Referring to fig. 1, 2, 3, 4, and 5, a millimeter wave antenna system includes: a frame/housing 100 with an antenna slot 112; a high dielectric cover layer 114 provided outside the antenna slot 112; a signal transmission unit 111 provided inside the antenna slot 112; a signal transceiver module 115 electrically connected to the signal transmission unit 111; and an intermediate frequency and baseband processing unit 116 electrically connected to the signal transceiving module 115; the high dielectric cover layer 114, the antenna slot 112 and the signal transmission unit 111 together form a dielectric resonator antenna array 110 of the millimeter wave antenna system.

In the millimeter wave antenna system, the dielectric resonator antenna array 110 is arranged on the appearance surface of the communication terminal, and the dielectric resonator antenna array 110 is slightly affected by the internal layout and environment of the terminal and has high performance consistency. The antenna array of the millimeter wave antenna system adopts the form of the dielectric resonator antenna array 110, and the size of the dielectric resonator antenna array 110 is very small, the conductor loss is low, and the gain and the bandwidth are very good.

The frame/housing 100 in an embodiment may be made of all metal or a part of metal and a dielectric material, for example, may be a casing of a commonly used mobile terminal, which is generally used for business communication or entertainment, and no matter which application, a user expects the mobile terminal to have a light and thin design. Of course, the millimeter wave antenna system in this embodiment may also be used in some communication devices with special applications, which may be applied in complex electromagnetic environments, and at this time, users may expect a communication device with better performance, and the millimeter wave antenna system in this embodiment has a plurality of correctable factors, for example, parameters of the millimeter wave antenna system may be optimized and adjusted by changing parameters such as the dielectric constant and the thickness of the high dielectric cover layer 114, the thickness of the frame/housing 100, and the size of the antenna slot, and the antenna system may have good indexes such as impedance, directivity, and 3dB bandwidth in complex environments.
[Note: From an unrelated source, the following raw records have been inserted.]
Lemma validatePersons_spec (people l : list Person) :
  (validatePersons people l = Ret None /\
   forall q k, q ∈ l -> k ∈ parentIds q ->
     wouldCreateCycle (withoutEdge people q k) (id q) k = Ret false) \/
  (exists v q k, validatePersons people l = Ret (Some v) /\ valid v = false /\
     is_Some (error v) /\ q ∈ l /\ k ∈ parentIds q /\
     wouldCreateCycle (withoutEdge people q k) (id q) k = Ret true).
Proof.
  induction l as [|q l IH]; simpl.
  - left. split; [done|]. intros q k Hq. by apply elem_of_nil in Hq.
  - destruct (validateParents_spec people q (parentIds q))
      as [[-> Hall]|(v & k & -> & ? & ? & ? & ?)].
    + destruct IH as [[-> Hall']|(v & q' & k & -> & ? & ? & ? & ? & ?)].
      * left. split; [done|].
        intros q' k [->|?]%elem_of_cons ?; [by apply Hall | by apply Hall'].
      * right. exists v, q', k. split_and!; [done..|by right|done|done].
    + right. exists v, q, k. split_and!; [done..|left|done|done].
Qed.

(** X2. On a list with pairwise distinct ids, [validateTree] answers, and it
    answers valid (without an error text) exactly when no id is its own
    ancestor within the list; otherwise it answers invalid with an error
    text. *)
Theorem validateTree_acyclic (people : list Person) :
  NoDup (map id people) ->
  exists v, validateTree people = Ret v /\
    (valid v = true <-> acyclic people) /\
    (valid v = true -> error v = None) /\
    (valid v = false -> is_Some (error v)).
Proof.
  intros Hnd. unfold validateTree.
  destruct (validatePersons_spec people people)
    as [[-> Hall]|(v & q & k & -> & Hv & He & Hq & Hk & Hcheck)].
  - eexists. split; [done|]. simpl. split_and!; [|done..]. split; [|done].
    intros _ i Hi. destruct (cycle_check_true people i Hnd Hi) as (q & k & Hq & Hk & Hc).
    rewrite (Hall q k Hq Hk) in Hc. done.
  - exists v. split; [done|]. rewrite Hv. split_and!; [|done..]. split; [done|].
    intros Hacyc. exfalso. apply (Hacyc (id q)). by apply (check_true_cycle people q k).
Qed.

Lemma validateTree_acyclic_witness :
  exists v, validateTree [chainP1; chainP2; chainP3] = Ret v /\
    (valid v = true <-> acyclic [chainP1; chainP2; chainP3]) /\
    (valid v = true -> error v = None) /\
    (valid v = false -> is_Some (error v)).
Proof.
  apply (validateTree_acyclic [chainP1; chainP2; chainP3]).
  repeat (apply NoDup_cons; split); [set_solver..|apply NoDup_nil_2].
Defined.

(** ** The path search finds every connection *)

Lemma isChain_suffix (people : list Person) (l1 l2 : list string) :
  isChain people (l1 ++ l2) -> isChain people l2.
Proof.
  induction l1 as [|a l1 IH]; [done|]. intros H. apply IH.
  destruct l1 as [|b l1]; simpl in *; [by destruct l2; [|destruct H]|by destruct H].
Qed.

(** A chain can be cut down to one without repeated ids. *)
Lemma chain_simple (people : list Person) (l : list string) (a b : string) :
  head l = Some a -> last l = Some b -> isChain people l ->
  exists s, head s = Some a /\ last s = Some b /\ isChain people s /\ NoDup s.
Proof.
  revert a. induction l as [|x l IH]; intros a Hhd Hlast Hch; [done|].
  injection Hhd as ->. destruct l as [|y l].
  { exists [a]. split_and!; [done..|apply NoDup_singleton]. }
  destruct Hch as [Hadj Hch].
  destruct (IH y eq_refl Hlast Hch) as (s & Hs1 & Hs2 & Hs3 & Hs4).
  destruct (decide (a ∈ s)) as [Hin|Hnin].
  - apply list_elem_of_split in Hin as (l1 & l2 & ->).
    exists (a :: l2). split_and!; [done| | |].
    + rewrite last_app in Hs2. destruct (last (a :: l2)) eqn:E; [done|].
      by apply last_None in E.
    + by apply isChain_suffix in Hs3.
    + by apply NoDup_app in Hs4 as (_ & _ & ?).
  - exists (a :: s). destruct s as [|y' s]; [done|]. injection Hs1 as ->.
    split_and!; [done..| |by apply NoDup_cons].
    by split.
Qed.

Lemma firstPath_found (search : string -> fuelled (option (list string)))
    (l : list string) (n : string) :
  n ∈ l -> search n <> Ret None -> firstPath search l <> Ret None.
Proof.
  induction l as [|m l IH]; intros Hn Hs; [by apply elem_of_nil in Hn|].
  simpl. destruct (search m) as [[r|]|] eqn:E; [done| |done].
  apply elem_of_cons in Hn as [->|Hn]; [done|]. by apply IH.
Qed.

(** With a chain of unvisited, pairwise distinct ids ahead, the search does
    not give up. *)
Lemma findPath_complete (people : list Person) (toId : string) (fuel : nat) :
  forall (fromId : string) (visited : gset string) (path0 s : list string),
    head s = Some fromId -> last s = Some toId -> isChain people s -> NoDup s ->
    (forall i, i ∈ s -> i ∉ visited) ->
    findPath fuel people fromId toId visited path0 <> Ret None.
Proof.
  induction fuel as [|fuel IH]; intros fromId visited path0 s Hhd Hlast Hch Hnd Hfresh;
    [done|].
  simpl. destruct (String.eqb_spec fromId toId) as [->|Hne]; [done|].
  destruct s as [|x s]; [done|]. injection Hhd as ->.
  rewrite bool_decide_eq_false_2 by (apply Hfresh; left).
  destruct s as [|n s]; [by injection Hlast as ->|].
  destruct Hch as [(current & Hfind & Hadj) Hch]. rewrite Hfind.
  apply NoDup_cons in Hnd as [Hx Hnd].
  set (search := fun n => findPath fuel people n toId ({[fromId]} ∪ visited)
                            (path0 ++ [fromId])).
  assert (Hs : search n <> Ret None).
  { apply (IH _ _ _ (n :: s)); [done..|].
    intros i Hi. apply not_elem_of_union. split; [set_solver|]. apply Hfresh. by right. }
  destruct (firstPath search (parentIds current)) as [[r1|]|] eqn:E1; [done| |done].
  destruct (firstPath search (childIds current)) as [[r2|]|] eqn:E2; [done| |done].
  destruct Hadj as [Hn|[Hn|Hn]].
  - by destruct (firstPath_found search _ n Hn Hs).
  - by destruct (firstPath_found search _ n Hn Hs).
  - by apply (firstPath_found search _ n Hn Hs).
Qed.

(** X4. Whenever some path of stored parent, child or spouse edges leads from
    the first person to the second, [findRelationship] answers a relationship
    whose path starts at the first and ends at the second id: the search is
    complete, it never answers that there is no relationship while one
    exists. *)
Theorem findRelationship_connected (people : list Person) (A B : Person) :
  id A <> id B ->
  connected people (id A) (id B) ->
  exists r, findRelationship people A B = Ret r /\
            head (path r) = Some (id A) /\ last (path r) = Some (id B).
Proof.
  intros Hne (l & Hhd & Hlast & Hch).
  destruct (chain_simple people l _ _ Hhd Hlast Hch) as (s & Hs1 & Hs2 & Hs3 & Hs4).
  destruct (findRelationship_cases people A B Hne) as [[Hnone _]|(p & r & Hp & Hr & <- & _)].
  - exfalso. revert Hnone. by apply (findPath_complete _ _ _ _ _ _ s).
  - exists r. split; [done|].
    by apply findPath_top_sound in Hp as (? & ? & _).
Qed.

Lemma findRelationship_connected_witness :
  exists r, findRelationship [chainP1; chainP2; chainP3] chainP3 chainP1 = Ret r /\
            head (path r) = Some "P3" /\ last (path r) = Some "P1".
Proof.
  apply (findRelationship_connected [chainP1; chainP2; chainP3] chainP3 chainP1);
    [done|].
  exists ["P3"; "P2"; "P1"]. split_and!; [done..|]. simpl. split_and!; [| |done].
  - exists chainP3. split; [done|]. left. simpl. set_solver.
  - exists chainP2. split; [done|]. left. simpl. set_solver.
Defined.

(** ** The updates of the editor *)

Lemma fold_map_person (f : string -> Person -> Person) (targets : list string)
    (l : list Person) :
  fold_left (fun np t => map (f t) np) targets l
  = map (fun p => fold_left (fun q t => f t q) targets p) l.
Proof.
  revert l. induction targets as [|t targets IH]; intros l; simpl.
  - by rewrite List.map_id.
  - by rewrite IH, List.map_map.
Qed.

Lemma Forall2_map_r (R : Person -> Person -> Prop) (g : Person -> Person)
    (l : list Person) :
  (forall p, R p (g p)) -> Forall2 R l (map g l).
Proof. intros H. induction l; simpl; by constructor. Qed.

Lemma Forall2_elem_r (R : Person -> Person -> Prop) (l k : list Person) (q : Person) :
  Forall2 R l k -> q ∈ k -> exists p, p ∈ l /\ R p q.
Proof.
  induction 1 as [|p q' l k HR _ IH]; intros Hq; [by apply elem_of_nil in Hq|].
  apply elem_of_cons in Hq as [->|Hq].
  - exists p. split; [left | done].
  - destruct (IH Hq) as (p' & ? & ?). exists p'. split; [by right | done].
Qed.

Lemma Forall2_elem_l (R : Person -> Person -> Prop) (l k : list Person) (p : Person) :
  Forall2 R l k -> p ∈ l -> exists q, q ∈ k /\ R p q.
Proof.
  induction 1 as [|p' q l k HR _ IH]; intros Hp; [by apply elem_of_nil in Hp|].
  apply elem_of_cons in Hp as [->|Hp].
  - exists q. split; [left | done].
  - destruct (IH Hp) as (q' & ? & ?). exists q'. split; [by right | done].
Qed.

Lemma Forall2_ids (R : Person -> Person -> Prop) (l k : list Person) :
  Forall2 R l k -> (forall p q, R p q -> id q = id p) -> map id k = map id l.
Proof.
  intros H Hid. induction H as [|p q l k HR _ IH]; simpl; [done|].
  by rewrite IH, (Hid p q HR).
Qed.

Lemma mirrored_refl (i : string) (p : Person) : mirrored i [] [] [] p p.
Proof.
  split_and!; [done|intros x..];
    (split; [by left | intros [?|[_ H]]; [done | by apply elem_of_nil in H]]).
Qed.

Lemma mirrored_trans (i : string) (ps cs ss ps' cs' ss' : list string)
    (p q r : Person) :
  mirrored i ps cs ss p q -> mirrored i ps' cs' ss' q r ->
  mirrored i (ps ++ ps') (cs ++ cs') (ss ++ ss') p r.
Proof.
  intros (Hid & Hc & Hp & Hs) (Hid' & Hc' & Hp' & Hs').
  split_and!; [congruence|intros x..].
  - rewrite Hc', Hc, Hid, elem_of_app. tauto.
  - rewrite Hp', Hp, Hid, elem_of_app. tauto.
  - rewrite Hs', Hs, Hid, elem_of_app. tauto.
Qed.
In one embodiment, at the location of the antenna slot 112, the inside and outside of the frame/housing 100 are provided with an inside groove and an outside groove, respectively; the inner side groove and the signal transmission unit 111 are in a conformal design, and the signal transmission unit 111 is embedded in the inner side groove; the outer groove and the high-k dielectric cap layer 114 have a conformal design, and the high-k dielectric cap layer 114 is embedded inside the outer groove.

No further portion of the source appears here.